Journal of Postgraduate Medicine, Vol. 52, No. 1, January-March, 2006, pp. 5-10

Original Article

Cardiovascular involvement in systemic lupus erythematosus: An autopsy study of 27 patients in India

Department of Pathology, Seth G. S. Medical College and K.E.M. Hospital, Parel, Mumbai-400012

Correspondence Address: Dr. Smita Divate, E-mail: smitabijur@yahoo.com

Code Number: jp06002

Abstract

Background: Although cardiovascular disease (CVD) is recognized as a leading cause of death in patients with systemic lupus erythematosus (SLE) in western countries, there is hardly any data regarding Indian subjects with SLE.
Aims:
To determine the incidence of cardiac abnormalities and vascular lesions at autopsy and to assess their contribution to the mortality in patients with SLE
Settings and Design:
Retrospective retrieval of reports of autopsies performed on 35 patients with SLE over a 11 year period and analysis of 27 cases with cardiac and/or vascular lesions.
Materials and Methods:
Gross and microscopic features in 27 autopsies were analyzed with special attention to the heart and the vasculature of all organs. Findings were correlated with clinical features and ante-mortem investigations. Their contribution towards mortality was assessed.
Results:
Valvar lesions were the commonest cardiac lesions noted with non-bacterial thrombotic endocarditis in nine (33.33%), valvar thickening in two (7.41%), Libman-Sacks endocarditis and infective endocarditis in one (3.70%) each. Myocarditis and myocardial scarring were seen in 10 (37.03%) and seven (25.92%) cases, respectively. Fibrinous pericarditis was noted in seven (25.92%). Thromboses/ embolism, vasculitis and severe coronary atherosclerosis were seen in nine (33.33%), five (18.52%) and one (3.70%) subjects, respectively. Renal disease [13, 48.14%] and cardiovascular manifestations [8, 29.62%] were the leading causes of death in our patient population.
Conclusion:
CVD contributes significantly to the mortality in patients with SLE in India. It is second only to renal disease in this regard

Keywords: Systemic lupus erythematosus, cardiovascular, autopsy, mortality

Recently published studies from the western countries indicate that cardiovascular disease (CVD) is a major cause of death in patients with systemic lupus erythematosus (SLE).[1],[2],[3] However, the data in different Indian studies is conflicting and the importance of CVD in SLE is not clear.[4],[5],[6],[7] This striking contrast prompted us to review autopsy reports of patients with SLE who were admitted in our hospital to assess the incidence of cardiovascular lesions and their contribution to mortality.

Materials and Methods

At our center, autopsies are routinely performed to ascertain the cause of death.

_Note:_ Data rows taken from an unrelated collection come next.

Lemma chain_root_spec acc i l r :
  path folders folder_parent i l → chain_root acc l = Some r ↔ tree_root_from acc i r.
Proof.
  intros Hp. revert acc. unfold tree_root_from.
  induction Hp as [i f Hf Hn|i j l Hj Hp IH]; intros acc.
  - setoid_rewrite (rtc_top folders folder_parent i f _ Hf Hn). cbn [chain_root].
    assert (Hup : ∀ k, ¬ tc up i k).
    { intros k Ht. assert (Hx : ∃ x, up i x) by (destruct Ht; eauto).
      destruct Hx as (x & g & Hg & Hx). congruence. }
    destruct (get_grants_by_resource "folder" i grants) as [|g0 gl] eqn:Eg.
    + assert (Hns : ¬ shared i) by (unfold shared; rewrite Eg; auto). split.
      * intros [= <-]. right. split; [by intros ? ->|].
        destruct acc; cbn; [done|]. split; [done|by exists f].
      * intros [(Hs & -> & _)|(_ & Hr)]; [done|]. destruct acc; cbn; [by subst|].
        destruct Hr as [Hr _]. apply (rtc_top folders folder_parent i f r Hf Hn) in Hr. by subst.
    + assert (Hs : shared i) by (unfold shared; rewrite Eg; done). split.
      * intros [= <-]. left. split_and!; [done|done|]. intros k Hk. by apply Hup in Hk.
      * intros [(_ & -> & _)|(Hno & _)]; [done|]. by destruct (Hno i).
  - change (chain_root acc (i :: l)) with
      (let acc' := match get_grants_by_resource "folder" i grants with [] => acc | _ => Some i end in
       match l with [] => Some (default i acc') | _ => chain_root acc' l end).
    cbn zeta. replace (match l with [] => Some _ | _ => _ end) with
      (chain_root (match get_grants_by_resource "folder" i grants with [] => acc | _ => Some i end) l)
      by (by destruct l; [inversion Hp|]).
    rewrite IH. setoid_rewrite (rtc_names folders folder_parent i j _ Hj).
    destruct (get_grants_by_resource "folder" i grants) as [|g0 gl] eqn:Eg.
    + assert (Hns : ¬ shared i) by (unfold shared; rewrite Eg; auto).
      assert (Hnt : ¬ top i) by (intros (f & Hf & Hn); destruct Hj as (f' & Hf' & Hj); congruence).
      split; (intros [(Hs & Hr & Hab)|(Hno & Hr)]; [left; split_and!; [done|naive_solver|done]|right]).
      * split; [intros k [->|Hk]; auto|]. destruct acc; [done|]. destruct Hr as [Hr Ht].
        split; [by eapply rtc_l|done].
      * split; [auto|]. destruct acc; [done|]. destruct Hr as [Hr Ht]. split; [|done].
        by apply (rtc_names folders folder_parent i j r Hj) in Hr as [->|Hr].
    + assert (Hs : shared i) by (unfold shared; rewrite Eg; done).
      split; (intros [(Hsr & Hr & Hab)|(Hno & Hr)]).
      * left. auto.
      * left. subst. split_and!; [done|by left|]. intros k Hk. apply Hno.
        by apply (tc_names folders folder_parent i j k Hj).
      * destruct Hr as [->|Hr]; [right|left; auto]. split; [|done]. intros k Hk. apply Hab.
        by apply (tc_names folders folder_parent i j k Hj).
      * destruct (Hno i); [by left|done].
Qed.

We retrospectively reviewed the autopsy findings of all cases of SLE who had died over a 11 year period (1991-2001).The diagnosis of SLE was made on the basis of clinical features and laboratory data in accordance with the revised criteria for the classification of SLE.[8] Thirty five autopsies [28 females, 7 males; patient age range: 10-69 years, Mean age 24.14 years, SEM 1.64] were performed in subjects with SLE accounting for 0.20% of 17741 autopsies performed during the period. Amongst these, 27 patients (77.14%) who showed cardiovascular lesions at autopsy, were selected for the present study.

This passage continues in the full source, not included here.